Let’s kill the ‘pink tax’


Paige Poggione

Menstruation is not a choice, and yet, females have no choice in spending sometimes excessive amounts of money on period products, and in more extreme cases, access to period products is seen as a privilege more than a right.

At the very least, tampons and pads should be available for free in public restrooms, just like toilet paper. This is a change that I think should be made globally, but in particular, in colleges and universities throughout the United States.

According to Global Industry Analysts, total sales for feminine hygiene products in the U.S. were $5.9 billion in 2017, and in 2020 are expected to reach $6.2 billion for domestic sales and $40 billion worldwide.

Scotland is the first country to recognize and address the issue of what is known as ‘period poverty’, or the challenges women face to afford products for menustration. The Period Products (Free Provision) Scotland Bill, passed through the first stage of legislation in February with 112 votes in favor and one abstention.

“I hope other countries see it as inspiration,” Cal Lutheran sophomore Athena Alexander said. “It would be amazing if countries of the world followed in Scotland’s footsteps.”

Monica Lennon, a member of the Scottish parliament, first introduced the bill in 2017.

During a parlimentary debate Feb. 25, she said that this is the chance for women and girls to be put first for the first time in a political process that often leaves them behind, adding that menstruation is normal and free access to the products should be normal too.

According to Free The Tampons, an organization that promotes equality for all and empowers women, there are currently only four states in the United States that mandate free menstrual products for students, and in California, there is still a tax on such products.

“I think that period products should be free or at least heavily reduced in cost,” Alexander said. “Everyone should be able to get period products and it’s awful that in a capitalist system we have to pay for things when we have no control over it happening.”

In 2017, the University of Washington began offering free menstrual products as a pilot program, and in 2018, the program became permanent, according to the university’s website.

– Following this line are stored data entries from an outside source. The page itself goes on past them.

Lemma quiet_execute fuel cmd args :
  cmd ≠ "add" → cmd ≠ "remove" → ¬ undefined_command cmd args n → quiet n (exec fuel (cmd :: args)).
Proof.
  revert cmd args. induction fuel as [|fuel IH]; intros cmd args Ha Hr Hu; [by apply quiet_lift|].
  cbn [execute]. unfold run_command.
  repeat (case_decide; [subst cmd; apply quiet_then; [|by intros; apply quiet_ret|by intros; apply quiet_print]|]);
    [..|apply quiet_print]; try done.
  - unfold cmd_help. hush.
  - unfold cmd_exit. hush.
  - unfold cmd_sleep. destruct args as [|a args]; [by apply quiet_lift|].
    destruct (parse_float a) as [seconds|] eqn:Ea; [|by apply quiet_lift].
    destruct (float_lt seconds _) eqn:E0; [by apply quiet_lift|]. destruct (fits_size_t _) eqn:E1; [by apply quiet_ret|].
    destruct Hu. do 4 right. split; [done|]. cbn. rewrite Ea. done.
  - unfold cmd_execute. hush; intros e' He'; by split.
  - unfold cmd_show. destruct args as [|what rest]; [by apply quiet_lift|]. apply IH; [done|done|].
    intros [[? _]|[[? _]|[[E Hd]|[[? _]|[? _]]]]]; try done. apply Hu. do 3 right. left. split; [done|]. split; [|done].
    by injection E.
  - apply quiet_show_nodes. intros rest. apply IH; [done|done|].
    by intros [[? _]|[[? _]|[[? _]|[[? _]|[? _]]]]].
  - apply quiet_show_data.
    + intros Hd. apply Hu. do 2 right. by left.
    + intros rest. apply IH; [done|done|]. intros [[? _]|[[? _]|[[? _]|[[_ [E _]]|[? _]]]]]; done.
  - unfold cmd_show_fingers.
    destruct (match args with a :: _ => parse_number 32 a | [] => None end) as [index|]; [|by apply quiet_lift].
    apply quiet_get. intros e ->. destruct (node_at index n) as [l|] eqn:E; [|by apply quiet_lift].
    apply quiet_bind; [by eapply quiet_deref, node_at_in|]. hush.
Qed.

End Quiet.

Lemma caught_UB (m : M Entry unit) e :
  is_UB (promise_then m mret (λ what, print (what +:+ nl)) e).1 = is_UB (m e).1.
Proof. unfold promise_then. by destruct (m e) as [[?|?|?|] ?]. Qed.

Lemma then_print_UB (m : M Entry unit) t e : is_UB ((m;; print t) e).1 = is_UB (m e).1.
Proof. unfold mbind, M_bind. by destruct (m e) as [[?|?|?|] ?]. Qed.

Lemma addNode_UB p e : nodes_ok (nodes e) →
  is_UB (addNode bind_error p e).1 = true ↔ m_nodes (nodes e) = [] ∧ p = None.
Proof.
  intros Hn. unfold addNode. rewrite bind_get. destruct p as [p|].
  { rewrite bind_ret, then_print_UB, start_node_defined. split; [done|by intros [_ ?]]. }
  destruct (last (m_nodes (nodes e))) as [l|] eqn:El.
  - apply last_Some_elem_of in El as Hl. destruct (proj2 (ok_store _ Hn l) Hl) as [x Hx].
    assert ((x ← deref l; mret (u16 (getPort x + 1))) e = (Ok (u16 (getPort x + 1)), e)) as Hd.
    { unfold deref, mbind, M_bind, get_state. by rewrite Hx. }
    rewrite (bind_Ok _ _ _ _ _ Hd), then_print_UB, start_node_defined. split; [done|].
    intros [E _]. by rewrite E in El.
  - apply last_None in El. rewrite El. split; [done|]. intros _.
    unfold undefined, lift, mbind, M_bind. done.
Qed.

Lemma cmd_remove_UB args e : is_UB (cmd_remove stops args e).1 = true ↔ remove_wraps args (nodes e).
Proof.
  unfold remove_wraps. destruct args as [|a rest]; [done|].
  destruct (parse_number 32 a) as [index|] eqn:Ha; [|unfold cmd_remove; rewrite Ha; done].
  destruct (Z.le_gt_cases (Z.of_nat (length (m_nodes (nodes e)))) index) as [Hle|Hlt].
  - unfold cmd_remove. rewrite Ha, bind_get.
    destruct (Z.leb_spec (Z.of_nat (length (m_nodes (nodes e)))) index); [|lia]. split; [done|lia].
  - pose proof (cmd_remove_in stops a rest e index Ha Hlt) as Hr.
    destruct (Z.ltb_spec (Z.of_nat (length (m_nodes (nodes e)))) (u32 (index + asked_count rest))).
    { destruct Hr as [Hr _]. split; [|lia]. by destruct (cmd_remove _ _ e).1. }
    rewrite Hr. destruct (Z.le_gt_cases (index + asked_count rest) (Z.of_nat (length (m_nodes (nodes e))))).
    + rewrite remove_range_in by done. split; [by destruct (await_deletions _ _ _ _)|lia].
    + rewrite remove_range_out by done. split; [lia|done].
Qed.

Lemma show_data_UB fuel args e :
  data_out_of_bounds args (nodes e) → is_UB (exec (S fuel) ("show:data" :: args) e).1 = true.
Proof.
  intros Hd. cbn [execute]. change (run_command _ _ _ _ _ "show:data" args)
    with (Some (cmd_show_data (exec fuel) args)). cbn [from_option]. rewrite caught_UB.
  unfold cmd_show_data. destruct args as [|a args]; [done|]. cbn in Hd.
  destruct (parse_number 32 a) as [index|] eqn:Ea; [|done]. apply parse_number_range in Ea; [|lia].
  rewrite bind_get. by rewrite (proj2 (node_at_out (nodes e) index ltac:(lia)) Hd).
Qed.

(** C26: Which commands are undefined: in a consistent state the C++ code of a
    command is undefined exactly for [add] without a port when there are no
    nodes, [remove] with a count that wraps around 32 bits, [show data] with an
    index out of bounds, and [sleep] with a number of seconds whose milliseconds,
    in single precision, do not fit a [size_t]. *)
Theorem undefined_commands cmd args e : nodes_ok (nodes e) →
  is_UB (exec execute_depth (cmd :: args) e).1 = true ↔ undefined_command cmd args (nodes e).
Proof.
  intros Hn. unfold execute_depth. destruct (decide (cmd = "add")) as [->|Ha].
  { change (exec 5 ("add" :: args)) with (promise_then (cmd_add bind_error args) mret (λ what, print (what +:+ nl))).
    rewrite caught_UB. unfold cmd_add. rewrite addNode_UB by done. unfold undefined_command, add_without_node.
    split; [by left|]. intros [[_ ?]|[[? _]|[[? _]|[[? _]|[? _]]]]]; done. }
  destruct (decide (cmd = "remove")) as [->|Hr].
  { change (exec 5 ("remove" :: args)) with (promise_then (cmd_remove stops args) mret (λ what, print (what +:+ nl))).
    rewrite caught_UB, cmd_remove_UB. unfold undefined_command.
    split; [by right; left|]. intros [[? _]|[[_ ?]|[[? _]|[[? _]|[? _]]]]]; done. }
  split.
  - intros HU. destruct (decide (undefined_command cmd args (nodes e))) as [|Hnot]; [done|].
    destruct (quiet_execute (nodes e) Hn 5 cmd args Ha Hr Hnot e eq_refl) as [HF _]. by rewrite HF in HU.
  - intros [[? _]|[[? _]|[[-> Hd]|[[-> Hd]|[-> Hd]]]]]; [done|done|by apply show_data_UB| |].
    2: { change (exec 5 ("sleep" :: args)) with (promise_then (cmd_sleep args) mret (λ what, print (what +:+ nl))).
         rewrite caught_UB. unfold cmd_sleep. destruct args as [|a args]; [done|]. cbv beta iota delta [sleep_too_long] in Hd.
         destruct (parse_float a) as [seconds|]; [|done]. destruct Hd as [-> Hd]. unfold fits_size_t. by rewrite Hd. }
    destruct args as [|what rest]; [done|]. destruct Hd as [Hw Hd].
    change (exec 5 ("show" :: what :: rest))
      with (promise_then (exec 4 (("show:" +:+ to_lower what) :: rest)) mret (λ what, print (what +:+ nl))).
    rewrite caught_UB, Hw. by apply show_data_UB.
Qed.

(** ** Leaving the shell *)

(** Only the line [exit], exactly, ends the loop. Any other line whose only
    token is [exit], say with a blank or a comment around it, announces the
    shutdown and the loop goes on. *)
Theorem exit_needs_exact_line line e :
  ((run_line open_file bind_error listing stops line e).1 = Ok false ↔ line = "exit") ∧
  (tokenize line = ["exit"] → line ≠ "exit" →
   (run_line open_file bind_error listing stops line e).1 = Ok true ∧
   output (run_line open_file bind_error listing stops line e).2 = output e +:+ "Shutting down..." +:+ nl).
Proof.
  split.
  - split.
    + unfold run_line. destruct (tokenize line) as [|t ts]; [done|]. rewrite bind_modify. unfold mbind, M_bind.
      destruct (exec execute_depth (t :: ts) _) as [[[]|?|?|] ?]; try done. cbn. intros [= E].
      apply negb_false_iff, bool_decide_eq_true in E. done.
    + by intros ->.
  - intros Ht Hne. unfold run_line. rewrite Ht, bind_modify. cbn. split; [|done].
    by rewrite bool_decide_eq_false_2.
Qed.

The university is one of the only in the country to put such a program in place.

According to a survey by the nonprofit organization PERIOD and period underwear company Thinx, “20 percent (1 in 5 teens) have struggled to afford period products or were not able to purchase them at all.”

Additionally, the survey found that of the 1,000 participants, about 61% have worn a tampon or pad for more than four hours, due to a lack of access to period products. Because of this, the stress surrounding access to period products actually puts women in danger of infection or toxic shock syndrome.

Other universities, public institutions, as well as governments should begin to follow in Scotland’s and the University of Washington’s footsteps in order to create equality, reduce stress and resolve the issue of period poverty worldwide.

The issue of period poverty is a very real one, even though it doesn’t get nearly as much exposure as it should.

A survey taken by researchers for Obstetrics & Gynecology found that nearly two-thirds of low-income women in a large U.S. city could not afford menstrual hygiene products in 2018.

Many women also reported having to choose between purchasing food or period products.

In a time in which women’s rights are under a microscope, perhaps more than ever before, access to menstrual products is a crucial part that cannot be neglected.

Other women’s health services, such as birth control and even abortions, are offered at no cost by government-funded organizations like Planned Parenthood. If these services can be offered at no cost, I don’t see why the most basic necessity of tampons and pads shouldn’t be offered as well. These products are just as important and necessary, if not more.

As a woman, I find it unfair that we are subjected to the additional costs of menstrual products. Women don’t choose to have a period, but we don’t have access to free products to get us through our “time of the month.” At the very least, the need for tampons and pads should be considered the same as the necessity of toilet paper by the government, public institutions and universities.

I don’t see why a university that costs tens of thousands of dollars cannot offer more free access to such products to their female students.

Ultimately, menstruation is not a choice. It is no different from the bodily function and biological need to go to the bathroom. If we can all agree on this fact, then why should women have to pay for it?